Exercise description: Reproduce verbatim every line from the one that includes "(0 <= m)%Z -> (0 <= n)%Z ->" to the closing line of the entries; omit everything before it.
===
Lemma py_int_returns text E :
  (forall r, E (ValueError r)) -> returns (py_int text) (fun _ => True) E.
Proof.
  intros HE. unfold py_int. cbv zeta. generalize (bool_decide (take 1 text = bs "-")).
  intros negative. apply returns_bind. unfold raise_if at 1.
  destruct (negb _); [apply HE|]. apply returns_bind. unfold raise_if.
  by destruct (_ <? _)%Z; [apply HE|].
Qed.

Lemma py_int_nonneg text z : isdigit text = true -> py_int text = Ok z -> (0 <= z)%Z.
Proof.
  intros Hd. unfold py_int. rewrite bool_decide_eq_false_2 by by apply isdigit_not_minus.
  rewrite Hd. simpl. unfold raise_if. destruct (_ <? _)%Z; simpl; [done|].
  intros [= <-]. lia.
Qed.

Lemma decode_int_at_returns data index E :
  index < length data -> byte_at data index "i" = true -> (forall r, E (ValueError r)) ->
  returns (decode_int_at data index) (fun '(_, n) => index < n <= length data) E.
Proof.
  intros Hi Hb HE. unfold decode_int_at.
  rewrite bool_decide_eq_true_2, Hb by done. simpl.
  destruct (find_from _ _ _) as [e|] eqn:He; [|apply HE].
  apply find_from_Some in He as [He _].
  apply returns_bind. unfold raise_if. destruct (_ || _); [apply HE|].
  apply returns_bind. eapply returns_mono; [by apply py_int_returns| |done].
  intros z _. rewrite bool_decide_eq_true_2 by lia. simpl. lia.
Qed.
(* ===== verification/NodeIdentity.v ===== *)
(** Node identities ([node_identity.py]): the random, neighbour and
    transaction identifiers, the XOR metric of Kademlia, and the selection of
    the nodes closest to a target.  What [os.urandom] returned is an argument
    of the definitions that call it. *)
From S2P Require Import Prelude Bencode.

(** ASCII text: an IP address as Python's [str]. *)
Abbreviation text := (list Byte.byte) (only parsing).

Definition NODE_ID_LENGTH : nat := 20.
Definition NEIGHBOR_PREFIX_LENGTH : nat := 15.
Definition TRANSACTION_ID_LENGTH : nat := 2.
Definition LOOKUP_TRANSACTION_PREFIX : bytes := bs "L".
Definition LOOKUP_TRANSACTION_ID_LENGTH : nat := 4.
Definition PEER_ID_PREFIX : bytes := bs "-DS0002-".

(** [NodeTuple]: node id, IP address and port. *)
Record node := Node { node_id : bytes; node_ip : text; node_port : Z }.

#[global] Instance node_eq_dec : EqDecision node.
Proof. solve_decision. Defined.

(** ** Operations *)

Definition generate_node_id (random : bytes) : res bytes :=
  assert_ (bool_decide (length random = NODE_ID_LENGTH)) ;; mret random.

Definition neighbor_node_id (remote_id own_id : bytes) : res bytes :=
  assert_ (bool_decide (length remote_id = NODE_ID_LENGTH) &&
           bool_decide (length own_id = NODE_ID_LENGTH)) ;;
  let result := take NEIGHBOR_PREFIX_LENGTH remote_id ++ drop NEIGHBOR_PREFIX_LENGTH own_id in
  assert_ (bool_decide (length result = NODE_ID_LENGTH)) ;;
  assert_ (bool_decide (take NEIGHBOR_PREFIX_LENGTH result =
                        take NEIGHBOR_PREFIX_LENGTH remote_id)) ;;
  mret result.

Definition generate_transaction_id (random : bytes) : res bytes :=
  assert_ (bool_decide (length random = TRANSACTION_ID_LENGTH)) ;; mret random.

Definition is_valid_node_id (value : pyval) : bool :=
  match value with PBytes b => bool_decide (length b = NODE_ID_LENGTH) | _ => false end.

Definition xor_distance (left_id right_id : bytes) : res Z :=
  assert_ (bool_decide (length left_id = NODE_ID_LENGTH) &&
           bool_decide (length right_id = NODE_ID_LENGTH)) ;;
  let result := Z.lxor (be_decode left_id) (be_decode right_id) in
  assert_ (0 <=? result)%Z ;;
  mret result.

(** [sorted(nodes, key=...)] computes every key before it sorts. *)
Definition select_closest_nodes (nodes : list node) (target : bytes) (count : nat)
    : res (list node) :=
  assert_ (bool_decide (length target = NODE_ID_LENGTH)) ;;
  keyed ← sequence ((fun n => k ← xor_distance (node_id n) target; mret (k, n)) <$> nodes);
  let result := take count (sort_by (fun x y : Z * node => (x.1 <=? y.1)%Z) keyed).*2 in
  assert_ (bool_decide (length result <= count)) ;;
  mret result.

Definition lookup_transaction_id (sequence_number : Z) : res bytes :=
  assert_ ((0 <=? sequence_number)%Z &&
    bool_decide (length LOOKUP_TRANSACTION_PREFIX < LOOKUP_TRANSACTION_ID_LENGTH)) ;;
  let counter_length := LOOKUP_TRANSACTION_ID_LENGTH - length LOOKUP_TRANSACTION_PREFIX in
  let result := LOOKUP_TRANSACTION_PREFIX ++
    be_encode counter_length (sequence_number mod Z.shiftl 1 (8 * Z.of_nat counter_length)) in
  assert_ (bool_decide (length result = LOOKUP_TRANSACTION_ID_LENGTH)) ;;
  mret result.

Definition generate_peer_id (random : bytes) : res bytes :=
  assert_ (bool_decide (length PEER_ID_PREFIX < NODE_ID_LENGTH)) ;;
  let result := PEER_ID_PREFIX ++ random in
  assert_ (bool_decide (length result = NODE_ID_LENGTH)) ;;
  mret result.

(** ** Lemmas *)

(** The distance of two ids of the right length. *)
Definition distance (x y : bytes) : Z := Z.lxor (be_decode x) (be_decode y).

Lemma xor_distance_eq x y :
  length x = NODE_ID_LENGTH -> length y = NODE_ID_LENGTH -> xor_distance x y = Ok (distance x y).
Proof.
  intros Hx Hy. unfold xor_distance, distance. bools.
  replace (0 <=? _)%Z with true; [done|]. symmetry. apply Z.leb_le, Z.lxor_nonneg.
  pose proof (be_decode_range x). pose proof (be_decode_range y). lia.
Qed.

Lemma distance_zero x y : length x = length y -> distance x y = 0%Z <-> x = y.
Proof.
  intros Hl. unfold distance. rewrite Z.lxor_eq_0_iff. split; [by apply be_decode_inj|by intros ->].
Qed.

Lemma distance_comm x y : distance x y = distance y x.
Proof. apply Z.lxor_comm. Qed.

(** Seen from one id, ids at the same distance are equal. *)
Lemma distance_inj x y t : length x = length y -> distance x t = distance y t -> x = y.
Proof.
  unfold distance. intros Hl Hd. apply be_decode_inj; [done|].
  apply (f_equal (fun z => Z.lxor z (be_decode t))) in Hd.
  by rewrite !Z.lxor_assoc, !Z.lxor_nilpotent, !Z.lxor_0_r in Hd.
Qed.

Lemma select_closest_nodes_eq nodes target count :
  length target = NODE_ID_LENGTH ->
  Forall (fun n => length (node_id n) = NODE_ID_LENGTH) nodes ->
  select_closest_nodes nodes target count =
    Ok (take count (sort_by (fun x y =>
      distance (node_id x) target <=? distance (node_id y) target)%Z nodes)).
Proof.
  intros Ht Hn. unfold select_closest_nodes. bools.
  assert (sequence ((fun n => k ← xor_distance (node_id n) target; mret (k, n)) <$> nodes) =
    Ok ((fun n => (distance (node_id n) target, n)) <$> nodes)) as ->.
  { apply sequence_Ok. rewrite <-list_fmap_compose. apply list_fmap_ext. intros i n Hi.
    rewrite Forall_forall in Hn. rewrite xor_distance_eq; [done| |done].
    apply Hn. by eapply list_elem_of_lookup_2. }
  cbn [mbind res_bind].
  rewrite (sort_by_fmap (fun n => (distance (node_id n) target, n))
    (fun x y => distance (node_id x) target <=? distance (node_id y) target)%Z) by done.
  rewrite <-list_fmap_compose. rewrite list_fmap_id.
  by rewrite bool_decide_eq_true_2 by (rewrite length_take; lia).
Qed.

Lemma length_lookup_transaction_id n t :
  lookup_transaction_id n = Ok t -> length t = LOOKUP_TRANSACTION_ID_LENGTH.
Proof.
  unfold lookup_transaction_id. intros (_ & _ & Ht)%bind_Ok.
  apply bind_Ok in Ht as (_ & Hl%assert_Ok%bool_decide_eq_true & Ht). by injection Ht as <-.
Qed.

Lemma lookup_transaction_id_eq sequence_number :
  (0 <= sequence_number)%Z ->
  lookup_transaction_id sequence_number = Ok (bs "L" ++ be_encode 3 (sequence_number mod 16777216)).
Proof.
  intros Hs. unfold lookup_transaction_id.
  rewrite (proj2 (Z.leb_le 0 _) Hs). cbn [andb assert_ mbind res_bind].
  rewrite (bool_decide_eq_true_2 (_ < _)) by (by apply Nat.ltb_lt). cbn [assert_ mbind res_bind].
  rewrite bool_decide_eq_true_2; [done|].
  by rewrite length_app, length_be_encode.
Qed.

(** ** Properties *)

(** From well-formed nodes and a target, [select_closest_nodes] returns
    [count] of them (all of them when there are fewer), sorted by XOR distance
    to the target, and no node it leaves out is closer than one it returns. *)
Theorem select_closest_nodes_closest nodes target count :
  length target = NODE_ID_LENGTH ->
  Forall (fun n => length (node_id n) = NODE_ID_LENGTH) nodes ->
  exists result rest,
    select_closest_nodes nodes target count = Ok result /\
    result ++ rest ≡ₚ nodes /\
    length result = min count (length nodes) /\
    StronglySorted (fun x y => distance (node_id x) target <= distance (node_id y) target)%Z result /\
    (forall x y, x ∈ result -> y ∈ rest ->
      (distance (node_id x) target <= distance (node_id y) target)%Z).
Proof.
  intros Ht Hn. set (leb x y := (distance (node_id x) target <=? distance (node_id y) target)%Z).
  assert (forall x y, leb x y = true \/ leb y x = true) as Htot by (unfold leb; lia).
  assert (forall x y z, leb x y = true -> leb y z = true -> leb x z = true) as Htrans
    by (unfold leb; lia).
  exists (take count (sort_by leb nodes)), (drop count (sort_by leb nodes)).
  rewrite take_drop, length_take, length_sort_by.
  split; [by apply select_closest_nodes_eq|]. split; [apply sort_by_Permutation|].
  split; [done|]. split.
  - pose proof (sort_by_Sorted leb Htot Htrans nodes) as Hs.
    rewrite <-(take_drop count (sort_by leb nodes)) in Hs. apply StronglySorted_app in Hs as (_ & Hs & _).
    eapply StronglySorted_impl; [exact Hs|]. intros x y. apply Z.leb_le.
  - intros x y Hx Hy. apply Z.leb_le. eapply (sort_by_take_smallest leb Htot Htrans); eauto.
Qed.

Lemma select_closest_nodes_closest_witness :
  let n (b : byte) := Node (repeat b 20) (bs "1.2.3.4") 6881 in
  let d x := distance (node_id x) (repeat Byte.x04 20) in
  exists result rest,
    select_closest_nodes [n Byte.x09; n Byte.x06; n Byte.x05] (repeat Byte.x04 20) 2 = Ok result /\
    result ++ rest ≡ₚ [n Byte.x09; n Byte.x06; n Byte.x05] /\ length result = 2 /\
    StronglySorted (fun x y => d x <= d y)%Z result /\
    (forall x y, x ∈ result -> y ∈ rest -> (d x <= d y)%Z).
Proof.
  intros n d.
  refine (select_closest_nodes_closest [n Byte.x09; n Byte.x06; n Byte.x05] (repeat Byte.x04 20) 2 _ _);
    [done|by repeat constructor].
Defined.

(** A lookup transaction id is four bytes starting with [L], and two
    sequence numbers get the same id only when they are equal modulo 2^24: the
    ids of any 2^24 consecutive queries are distinct. *)
Theorem lookup_transaction_id_unique m n :
  (0 <= m)%Z -> (0 <= n)%Z ->
  exists s t, lookup_transaction_id m = Ok s /\ lookup_transaction_id n = Ok t /\
    length s = LOOKUP_TRANSACTION_ID_LENGTH /\ take 1 s = LOOKUP_TRANSACTION_PREFIX /\
    (s = t <-> m mod 2 ^ 24 = n mod 2 ^ 24)%Z.
Proof.
  intros Hm Hn. rewrite !lookup_transaction_id_eq by done.
  do 2 eexists. do 2 (split; [done|]). rewrite length_app, length_be_encode.
  do 2 (split; [done|]). change (2 ^ 24)%Z with 16777216%Z.
  split; [|by intros ->]. intros Heq%app_inv_head.
  apply (f_equal be_decode) in Heq. rewrite !be_decode_encode in Heq.
  change (256 ^ Z.of_nat 3)%Z with 16777216%Z in Heq. by rewrite !Z.mod_mod in Heq.
Qed.

Lemma lookup_transaction_id_unique_witness :
  exists s t, lookup_transaction_id 7 = Ok s /\ lookup_transaction_id 16777223 = Ok t /\
    length s = LOOKUP_TRANSACTION_ID_LENGTH /\ take 1 s = LOOKUP_TRANSACTION_PREFIX /\
    (s = t <-> 7 mod 2 ^ 24 = 16777223 mod 2 ^ 24)%Z.
Proof. apply (lookup_transaction_id_unique 7 16777223); lia. Defined.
===
Response:
  (0 <= m)%Z -> (0 <= n)%Z ->
  exists s t, lookup_transaction_id m = Ok s /\ lookup_transaction_id n = Ok t /\
    length s = LOOKUP_TRANSACTION_ID_LENGTH /\ take 1 s = LOOKUP_TRANSACTION_PREFIX /\
    (s = t <-> m mod 2 ^ 24 = n mod 2 ^ 24)%Z.
Proof.
  intros Hm Hn. rewrite !lookup_transaction_id_eq by done.
  do 2 eexists. do 2 (split; [done|]). rewrite length_app, length_be_encode.
  do 2 (split; [done|]). change (2 ^ 24)%Z with 16777216%Z.
  split; [|by intros ->]. intros Heq%app_inv_head.
  apply (f_equal be_decode) in Heq. rewrite !be_decode_encode in Heq.
  change (256 ^ Z.of_nat 3)%Z with 16777216%Z in Heq. by rewrite !Z.mod_mod in Heq.
Qed.

Lemma lookup_transaction_id_unique_witness :
  exists s t, lookup_transaction_id 7 = Ok s /\ lookup_transaction_id 16777223 = Ok t /\
    length s = LOOKUP_TRANSACTION_ID_LENGTH /\ take 1 s = LOOKUP_TRANSACTION_PREFIX /\
    (s = t <-> 7 mod 2 ^ 24 = 16777223 mod 2 ^ 24)%Z.
Proof. apply (lookup_transaction_id_unique 7 16777223); lia. Defined.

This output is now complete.